- Aim of the exercise
For the word "that", state how many lines of the records include it, with no other text.

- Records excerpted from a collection
● ● ● ● ● ● ●

(** * Influence graph: the scoring engine, its result cache and the
      recompute cycle, embedded from [src/lib/influence-engine.ts] and
      [src/app/api/influence/recalculate/route.ts]. *)

From Stdlib Require Import PrimFloat.
From Stdlib Require Import ZArith QArith Qminmax Lqa Reals Lra Lia.
From Stdlib Require Import Ascii List Sorting.Sorted Sorting.Permutation.
From Stdlib Require Floats Uint63.
From stdpp Require Import gmap strings list fin_maps.

Set Warnings "-inexact-float".
Local Open Scope Z_scope.

(** ** ECMAScript numbers

    The engine computes on the ECMAScript [number] type.  Its arithmetic is
    kept behind one interface, so that the same embedding runs on IEEE-754
    binary64 (what the program computes with), on exact rationals and on the
    reals:
    - [n_ofZ]     an integer literal, or an integer taken as a number;
    - [n_ltb a b] the comparison [a < b] ([a > b] is [n_ltb b a]);
    - [n_truthy]  ToBoolean, which decides [x || 0];
    - [n_max]     [Math.max]. *)

Class JsNumber (num : Type) := {
  n_ofZ : Z -> num;
  n_add : num -> num -> num;
  n_sub : num -> num -> num;
  n_mul : num -> num -> num;
  n_div : num -> num -> num;
  n_ltb : num -> num -> bool;
  n_truthy : num -> bool;
  n_max : num -> num -> num
}.

(** [Math.pow] and [Math.sqrt] are builtins of the host; an instance exists
    only where the number type can express them (the reals). *)
Class JsMath (num : Type) := {
  Math_pow : num -> num -> num;
  Math_sqrt : num -> num
}.

(** A decimal literal [m * 10^-e], such as [0.6 = dec 6 1].  On binary64 the
    division is correctly rounded, which yields the double nearest to the
    decimal: the value of the literal in the source. *)
Definition dec {num} `{JsNumber num} (m : Z) (e : nat) : num :=
  n_div (n_ofZ m) (n_ofZ (10 ^ Z.of_nat e)).

(** [x || d] on numbers. *)
Definition n_or {num} `{JsNumber num} (x d : num) : num :=
  if n_truthy x then x else d.
(** * Freelance-Finance: the dashboard's computations, embedded and verified

    The development follows the single script of the repository (the file
    that imports [./firebaseConfig.js]): its date helpers, the bucketing of
    [processChartData], the figures of [updateGlobalSummary], the page count
    of [updateTotalPages], the request logic of [generateAISummary], the
    paging of the list of transactions ([fetchTransactionsForPage], the two
    page buttons, [deleteTransaction]), the window of [fetchChartData] and
    the guard and the preset periods of [updateChart].

    Conventions of the embedding.
    - A JavaScript [Date] is its time value, the number of milliseconds
      since the epoch, in [Z]; the invalid date is [None] where it can
      arise.  The UTC getters and setters are the ECMAScript abstract
      operations ([Day], [YearFromTime], [MakeDay], ...).  Every date met
      here has a year of at most six digits, inside the range in which
      [TimeClip] is the identity, so it is left out.
    - Money is a JavaScript number; amounts are taken as exact rationals
      ([Qc]), so the rounding of binary floating point is not modelled.
    - [groupedData], whose keys are sorted before use, is a [gmap];
      [expenseBreakdown], whose key order is observable, is an association
      list with the order of [Object.keys].  Only own properties are
      modelled; the names that an object inherits from [Object.prototype]
      are listed in [prototypeNames], and a statement that reads the
      breakdown assumes that no category is one of them
      ([categoriesAreOwnKeys]).
    - The [while] loop that seeds the buckets runs on fuel; the fuel given
      by [processChartData] is shown to be enough
      ([Seeding.seedBuckets_fuel_enough]).
    - The DOM, the database, the charting library, the locale formatting
      and the HTTP endpoint are outside the script: what they return is an
      input of the model.
    - An [async] function is cut at its [await]: [fetchBegin] runs up to
      the call of [getDocs] and [fetchSettle] from its answer on, so that a
      click between the two can be stated; the other handlers are run to
      their end.
    - Local time is UTC plus the offset [LocalTZA] that the host gives. *)

From Stdlib Require Import ZArith QArith Qcanon Qround Lia Lqa.
From Stdlib Require Import Strings.String Strings.Ascii.
From Stdlib Require Import Structures.OrdersEx.
From stdpp Require Import base list gmap strings sorting pretty.

Local Open Scope Z_scope.

(** ** ECMAScript time values *)

Module JSDate.

Definition msPerDay : Z := 86400000.

Definition Day (t : Z) : Z := t / msPerDay.
Definition TimeWithinDay (t : Z) : Z := t mod msPerDay.

Definition DaysInYear (y : Z) : Z :=
  if negb (y mod 4 =? 0) then 365
  else if negb (y mod 100 =? 0) then 366
  else if negb (y mod 400 =? 0) then 365
  else 366.

Definition DayFromYear (y : Z) : Z :=
  365 * (y - 1970) + (y - 1969) / 4 - (y - 1901) / 100 + (y - 1601) / 400.

(** [YearFromTime t] is the largest [y] with [DayFromYear y <= Day t]: an
    estimate from the mean length of a year, then one step either way. *)
Definition YearFromDay (d : Z) : Z :=
  let y := 1970 + (400 * d) / 146097 in
  if d <? DayFromYear y then y - 1
  else if DayFromYear (y + 1) <=? d then y + 1
  else y.

Definition YearFromTime (t : Z) : Z := YearFromDay (Day t).

Definition InLeapYear (t : Z) : Z :=
  if DaysInYear (YearFromTime t) =? 366 then 1 else 0.

Definition DayWithinYear (t : Z) : Z := Day t - DayFromYear (YearFromTime t).

(** Days before the first of month [m] (0-based) in a year with leap flag
    [leap]. *)
Definition DaysBeforeMonth (m leap : Z) : Z :=
  if m =? 0 then 0
  else if m =? 1 then 31
  else if m =? 2 then 59 + leap
  else if m =? 3 then 90 + leap
  else if m =? 4 then 120 + leap
  else if m =? 5 then 151 + leap
  else if m =? 6 then 181 + leap
  else if m =? 7 then 212 + leap
  else if m =? 8 then 243 + leap
  else if m =? 9 then 273 + leap
  else if m =? 10 then 304 + leap
  else 334 + leap.

Definition MonthFromTime (t : Z) : Z :=
  let d := DayWithinYear t in
  let leap := InLeapYear t in
  if d <? 31 then 0
  else if d <? 59 + leap then 1
  else if d <? 90 + leap then 2
  else if d <? 120 + leap then 3
  else if d <? 151 + leap then 4
  else if d <? 181 + leap then 5
  else if d <? 212 + leap then 6
  else if d <? 243 + leap then 7
  else if d <? 273 + leap then 8
  else if d <? 304 + leap then 9
  else if d <? 334 + leap then 10
  else 11.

● ● ● ● ● ● ●

- Written solution
8